Progressive Cluster Purification for Unsupervised Feature Learning

Yifei Zhang,Chang Liu,Yu Zhou,Wei Wang,Weiping Wang,Qixiang Ye
DOI: https://doi.org/10.48550/arXiv.2007.02577
2020-07-16
Abstract:In unsupervised feature learning, sample specificity based methods ignore the inter-class information, which deteriorates the discriminative capability of representation models. Clustering based methods are error-prone to explore the complete class boundary information due to the inevitable class inconsistent samples in each cluster. In this work, we propose a novel clustering based method, which, by iteratively excluding class inconsistent samples during progressive cluster formation, alleviates the impact of noise samples in a simple-yet-effective manner. Our approach, referred to as Progressive Cluster Purification (PCP), implements progressive clustering by gradually reducing the number of clusters during training, while the sizes of clusters continuously expand consistently with the growth of model representation capability.
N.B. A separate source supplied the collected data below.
Lemma find_member_Some tenant id d m : find_member tenant id d = Some m -> In m (members d) /\ mb_id m = id /\ mb_tenant m = tenant.
Proof. intros [Hin Hp]%List.find_some. guards_in Hp. tauto. Qed.

Lemma exec_owner o d t : NoDup (map mb_id (members d)) -> 1 <= countOwners t d -> 1 <= countOwners t (exec o d).
Proof.
  intros Hnd Ho. destruct o; cbn [exec].
  - unfold createInvite. destruct (parse _); [|done]. destruct (negb _); [done|]. destruct (existsb _ _); [done|].
    destruct (negb _); [done|]. by destruct (existsb _ _).
  - destruct (acceptInvite sha256 token user email newId now d) as [d' res] eqn:H. cbn [fst].
    apply accept_cases in H as [[-> _]|[(i & _ & _ & ->)|(i & _ & _ & _ & _ & _ & _ & Hmem)]]; [done|done|].
    unfold countOwners in *. rewrite Hmem. destruct (is_member _ _ _); [done|]. rewrite count_app.
    pose proof (count_nonneg (fun m => (mb_tenant m =s t) && (mb_role m =e Owner))
      [{| mb_id := newId; mb_tenant := iv_tenant i; mb_user := user; mb_role := iv_role i; mb_createdAt := now |}]). lia.
  - unfold revokeInvite. cbn [fst]. by destruct (0 <? _).
  - unfold resendInvite. destruct (List.find _ _); [|done]. destruct (_ <? _); [done|]. by destruct (existsb _ _).
  - unfold removeMember, removeMember_seeing. destruct (find_member tenant id d) as [m|] eqn:Hf; [|done].
    destruct (isLastOwner (mb_role m) _) eqn:Hl; [done|]. cbn [fst]. apply find_member_Some in Hf as (Hin & Hid & Ht).
    pose proof (remove_keeps_owner (members d) tenant id m Hnd Hin Hid Ht t) as Hk. unfold countOwners in *. cbn [members set_members log].
    unfold isLastOwner in Hl. destruct (String.eqb_spec t tenant) as [->|]; cbn [andb] in Hk; [|lia].
    destruct (mb_role m =e Owner); cbn [andb] in Hl, Hk; lia.
  - unfold changeMemberRole, changeMemberRole_seeing. destruct (_ && _); [done|]. destruct (parse newRole) as [r|] eqn:Hr; [|done].
    destruct (find_member tenant id d) as [m|] eqn:Hf; [|done]. destruct (_ && _ && _) eqn:Hl; [done|]. cbn [fst].
    apply find_member_Some in Hf as (Hin & Hid & Ht).
    pose proof (change_keeps_owner (members d) tenant id r m Hnd Hin Hid Ht t) as Hk. unfold countOwners in *. cbn [members set_members log].
    assert (Hro : (newRole =s "owner") = (r =e Owner)) by (apply parse_Some in Hr; by rewrite <- Hr).
    rewrite Hro in Hl. unfold isLastOwner in Hl. rewrite enum_eqb_refl in Hl. destruct (String.eqb_spec t tenant) as [->|]; cbn [andb] in Hk; [|lia].
    destruct (mb_role m =e Owner), (r =e Owner); cbn [andb negb] in Hl, Hk; lia.
  - done.
Qed.

Lemma exec_member_ids o d : NoDup (map mb_id (members d)) ->
  match o with TAccept _ _ _ id _ => ~ In id (map mb_id (members d)) | _ => True end -> NoDup (map mb_id (members (exec o d))).
Proof.
  intros Hnd Hfresh. destruct o; cbn [exec].
  - unfold createInvite. destruct (parse _); [|done]. destruct (negb _); [done|]. destruct (existsb _ _); [done|].
    destruct (negb _); [done|]. by destruct (existsb _ _).
  - destruct (acceptInvite sha256 token user email newId now d) as [d' res] eqn:H. cbn [fst].
    apply accept_cases in H as [[-> _]|[(i & _ & _ & ->)|(i & _ & _ & _ & _ & _ & _ & Hmem)]]; [done|done|].
    rewrite Hmem. destruct (is_member _ _ _); [done|]. rewrite map_app. apply NoDup_app. split; [done|].
    split; [|apply NoDup_singleton]. intros x Hx Hy%list_elem_of_singleton. subst x. apply Hfresh. by apply list_elem_of_In.
  - unfold revokeInvite. cbn [fst]. by destruct (0 <? _).
  - unfold resendInvite. destruct (List.find _ _); [|done]. destruct (_ <? _); [done|]. by destruct (existsb _ _).
  - unfold removeMember, removeMember_seeing. destruct (find_member tenant id d); [|done]. destruct (isLastOwner _ _); [done|]. by apply NoDup_map_filter.
  - unfold changeMemberRole, changeMemberRole_seeing. destruct (_ && _); [done|]. destruct (parse newRole) as [r|]; [|done].
    destruct (find_member tenant id d); [|done]. destruct (_ && _); [done|]. cbn [fst members set_members log]. rewrite map_map.
    rewrite (map_ext _ mb_id); [done|]. intros x. by destruct (_ && _).
  - done.
Qed.

(** A workspace never loses its last owner: from tables with unique member ids,
    along any sequence of operations, each running alone, a tenant that has an owner
    keeps one, whoever is removed, demoted, invited or promoted. *)
Theorem owner_always_remains (os : list op) (d : team_db) (tenant : string) :
  NoDup (map mb_id (members d)) -> fresh_members os d -> 1 <= countOwners tenant d -> 1 <= countOwners tenant (run os d).
Proof.
  revert d. induction os as [|o os IH]; intros d Hnd; [done|]. intros [Hf Hfs] Ho. cbn [run fold_left].
  apply (IH (exec o d)); [by apply exec_member_ids|done|by apply exec_owner].
Qed.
With a well-designed cluster purification mechanism, it further purifies clusters by filtering noise samples which facilitate the subsequent feature learning by utilizing the refined clusters as pseudo-labels. Experiments on commonly used benchmarks demonstrate that the proposed PCP improves baseline method with significant margins. Our code will be available at <a class="link-external link-https" href="https://github.com/zhangyifei0115/PCP" rel="external noopener nofollow">this https URL</a>.
Computer Vision and Pattern Recognition
What problem does this paper attempt to address?
The problem that this paper attempts to solve is how to improve the discriminative ability of feature representations in unsupervised feature learning. Specifically, the existing sample - specificity - based methods ignore the inter - class information, which reduces the discriminative ability of the representation model; while the clustering - based methods are easily affected by inevitable class - inconsistent samples when exploring the complete class boundary information, leading to errors. For this reason, the authors propose a new clustering - based method - Progressive Cluster Purification (PCP), which mitigates the influence of noisy samples in a simple and effective way during the cluster formation process by iteratively excluding class - inconsistent samples. PCP gradually reduces the number of clusters in the training process while continuously expanding the size of the clusters, which is consistent with the growth of the model's representational ability. In addition, PCP also designs a cluster purification mechanism to further purify the clusters by filtering noisy samples, and uses the refined clusters as pseudo - labels to promote subsequent feature learning. Experimental results show that the proposed PCP method significantly outperforms the baseline methods on common benchmark tests.